La jefa del FMI, Kristalina Georgieva, informa que para fines de 2022, el ingreso per cápita acumulado será un 13 por ciento más bajo que las proyecciones anteriores a la crisis en las economías avanzadas, en comparación con el 18 por ciento para los países de bajos ingresos y el 22 por ciento para los países emergentes y en desarrollo, excluida China.

Autores marxistas sostienen que lo que se viene es una recuperación bajo una forma de “raíz cuadrada inversa”, donde “el PBI real, la inversión y el crecimiento del empleo permanecen por debajo de las tasas anteriores de forma indefinida, lo que sugiere la continuación de la Larga Depresión posterior a 2009” (Michael Roberts, “La economía bajo la pandemia”, Sin Permiso, 20/3). En otras palabras, estaríamos ante un letargo y ralentización económica prolongada en el tiempo. Se trata de una réplica pero en clave marxista del “estancamiento secular”, una tesis que ha vuelto a la superficie de la mano de algunos de los economistas de consulta del mundo financiero que plantean la perspectiva de un declive indefinido, pero considerado más sereno que un derrumbe. El ejemplo sería Japón, sometido a una crisis a finales de la década del ’80 y en la cual sigue empantanado. Pero las contradicciones han llegado a tal punto que no pueden resolverse sino en forma violenta y convulsiva. La masa de capital real y ficticio, afectado por la crisis, es de tal inmensidad que plantea depuraciones de características gigantescas. Las quiebras y las bancarrotas son inevitables, como lo volvió a corroborar el colapso de 2020. Estas contradicciones explosivas siguen presentes y están sin resolver.

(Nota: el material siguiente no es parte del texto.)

Lemma scan_8int_ref (src : list Z) (l : Z) (k : nat) :
  is_u32 l ->
  scan_8int_loop src l k = ref_scan 8 4294967296 dec_val src (big src) l k.
Proof.
  revert l k. induction src as [|x src IH]; intros l k Hl; [done|].
  rewrite ref_scan_big_cons. cbn [scan_8int_loop]. fold (dec_val x).
  pose proof (dec_val_range x).
  destruct (Z.ltb_spec (dec_val x) 8); [|done]. cbn [negb andb].
  rewrite (top3_free 32 29 l (dec_val x)) by (done || lia).
  change (2 ^ 32) with 4294967296.
  destruct (Z.ltb_spec (l * 8 + dec_val x) 4294967296); [|done].
  cbn [negb]. rewrite (u32_id (l * 8)), u32_id by zmod.
  apply IH. unfold is_u32 in *. lia.
Qed.

Lemma scan_8short_ref (src : list Z) (l : Z) (k : nat) :
  is_u16 l ->
  scan_8short_loop src l k = ref_scan 8 65536 dec_val src (big src) l k.
Proof.
  revert l k. induction src as [|x src IH]; intros l k Hl; [done|].
  rewrite ref_scan_big_cons. cbn [scan_8short_loop]. fold (dec_val x).
  pose proof (dec_val_range x).
  destruct (Z.ltb_spec (dec_val x) 8); [|done]. cbn [negb andb].
  rewrite (top3_free 16 13 l (dec_val x)) by (done || lia).
  change (2 ^ 16) with 65536.
  destruct (Z.ltb_spec (l * 8 + dec_val x) 65536); [|done].
  cbn [negb]. replace (u16 (l * 8 + dec_val x)) with (l * 8 + dec_val x) by zmod.
  apply IH. unfold is_u16 in *. lia.
Qed.

(** [scan_uint] and [scan_ushort]: comparing with the truncation. *)
Lemma digit_range (x : Z) :
  is_u8 x -> ((48 <=? s8 x) && (s8 x <=? 57)) = (dec_val x <? 10) /\
  (dec_val x < 10 -> s8 x = dec_val x + 48).
Proof.
  intros Hx. unfold dec_val. split; [|zmod].
  revert Hx. intros Hx. by_bytes x.
Qed.

Lemma scan_trunc_ref (w : Z -> Z) (lim : Z) (src : list Z) (l : Z) (k : nat) :
  (forall z, w z = z mod lim) -> 0 < lim <= 4294967296 ->
  bytes src -> 0 <= l < lim ->
  scan_trunc_loop w src l k = ref_scan 10 lim dec_val src (big src) l k.
Proof.
  intros Hw Hlim. revert l k. induction src as [|x src IH];
    intros l k Hb Hl; [done|]. inversion_clear Hb as [|? ? Hx Hb'].
  rewrite ref_scan_big_cons. cbn [scan_trunc_loop].
  destruct (digit_range x Hx) as [-> Hd]. pose proof (dec_val_range x).
  destruct (Z.ltb_spec (dec_val x) 10) as [Hlt|]; [|done]. cbn [andb].
  rewrite Hd by done.
  replace (u64 (u64 (u64 (l * 10) + (dec_val x + 48)) - 48))
    with (l * 10 + dec_val x) by zmod.
  rewrite Hw. destruct (Z.ltb_spec (l * 10 + dec_val x) lim).
  - rewrite Z.mod_small by lia. rewrite Z.eqb_refl. cbn [negb].
    apply IH; [done|lia].
  - pose proof (Z.mod_pos_bound (l * 10 + dec_val x) lim).
    by zfalse ((l * 10 + dec_val x) mod lim =? l * 10 + dec_val x).
Qed.

(** Signed: the loop carries the magnitude, converted to the signed type. *)
Lemma scan_longn_ref (src : list Z) (neg : Z) :
  neg = 0 \/ neg = 1 -> forall (n r : Z) (k : nat) (ok : bool),
  0 <= r < 9223372036854775808 + neg ->
  scan_longn_loop src n neg (s64 r) k ok =
  '(k', r') ← ref_scan 10 (9223372036854775808 + neg) dec_val src n r k;
  Some (k', s64 r', ok || (k <? k')%nat).
Proof.
  intros Hneg. induction src as [|x src IH]; intros n r k ok Hr;
    cbn [scan_longn_loop ref_scan].
  { case_match; [|done]. simpl. by rewrite Nat.ltb_irrefl, orb_false_r. }
  assert (forall ok : bool, Some (k, s64 r, ok) =
    Some (k, s64 r, ok || (k <? k)%nat)) as Hstop.
  { intros o. by rewrite Nat.ltb_irrefl, orb_false_r. }
  case_match; [by apply Hstop|].
  fold (dec_val x). pose proof (dec_val_range x).
  destruct (Z.ltb_spec (dec_val x) 10); [|by apply Hstop]. cbn [negb andb].
  assert (u64 (s64 r) = r) as -> by zmod.
  assert (is_u64 r) as Hru by zmod.
  pose proof (ulonglong_step r (dec_val x) Hru) as Hs. cbv zeta in Hs.
  set (m := u64 (Z.shiftl r 3)) in *.
  set (m2 := u64 (m + u64 (Z.shiftl r 1))) in *.
  replace (u64 (9223372036854775807 + neg)) with (9223372036854775807 + neg)
    by zmod.
  destruct (Z.ltb_spec (r * 10 + dec_val x) 18446744073709551616).
  - destruct Hs as (-> & Hm & Hm2 & He); [lia|]. rewrite Z.eqb_refl. cbn [negb].
    zfalse (m2 <? m). zfalse (u64 (m2 + dec_val x) <? m2). rewrite He.
    destruct (Z.ltb_spec (9223372036854775807 + neg) (r * 10 + dec_val x)),
      (Z.ltb_spec (r * 10 + dec_val x) (9223372036854775808 + neg));
      try lia; [by apply Hstop|].
    rewrite IH by lia.
    destruct (ref_scan _ _ _ _ _ _ _) as [[k' r']|] eqn:E; [|done]. simpl.
    apply ref_scan_bound in E as (_ & Hk & _);
      [|lia|apply dec_val_range|lia].
    ztrue (k <? k')%nat. by rewrite orb_true_r.
  - zfalse (r * 10 + dec_val x <? 9223372036854775808 + neg).
    destruct Hs as [Hs|[Hs|Hs]]; [lia| | |].
    + zfalse (Z.shiftr m 3 =? r). by apply Hstop.
    + destruct (negb _); [by apply Hstop|]. ztrue (m2 <? m). by apply Hstop.
    + destruct (negb _); [by apply Hstop|].
      destruct (m2 <? m); [by apply Hstop|].
      ztrue (u64 (m2 + dec_val x) <? m2). by apply Hstop.
Qed.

De conjunto, marchamos a un escenario atravesado por conmociones en el plano económico, agreguemos en el plano social, político y sanitario, pues la pandemia sigue abierta. Lo que está en claro es que las salidas capitalistas en danza, sean de cuño neoliberal o keynesiano, o una combinación de ambas, tiene como común denominador un ataque en regla contra las masas. La recuperación que se pregona tiene como punto de partida mayores sacrificios y privaciones para los trabajadores, aunque esas penurias están lejos de asegurar la resurrección de un régimen social en decadencia y descomposición.

Este escenario es el caldo de cultivo para choques muy agudos entre las clases y, por lo tanto, para grandes crisis políticas, que ponen en tela de juicio la estabilidad de los regímenes políticos y, al mismo tiempo, que abren paso a grandes rebeliones populares. Hoy lo constatamos a nivel mundial y en particular en América Latina. Paraguay acaba de convertirse en el último eslabón de una cadena de sublevaciones en el continente. El gran desafío por delante que tiene la izquierda que se dice revolucionaria es contribuir a que la clase obrera emerja como un factor independiente de la crisis, que apunte a transformarla en una alternativa de poder y proceder a una reorganización integral de la sociedad y su economía sobre nuevas bases sociales. La campaña por una segunda Conferencia latinoamericana y de los Estados Unidos que viene impulsando el Partido Obrero forma parte de ese esfuerzo y se inscribe en ese propósito.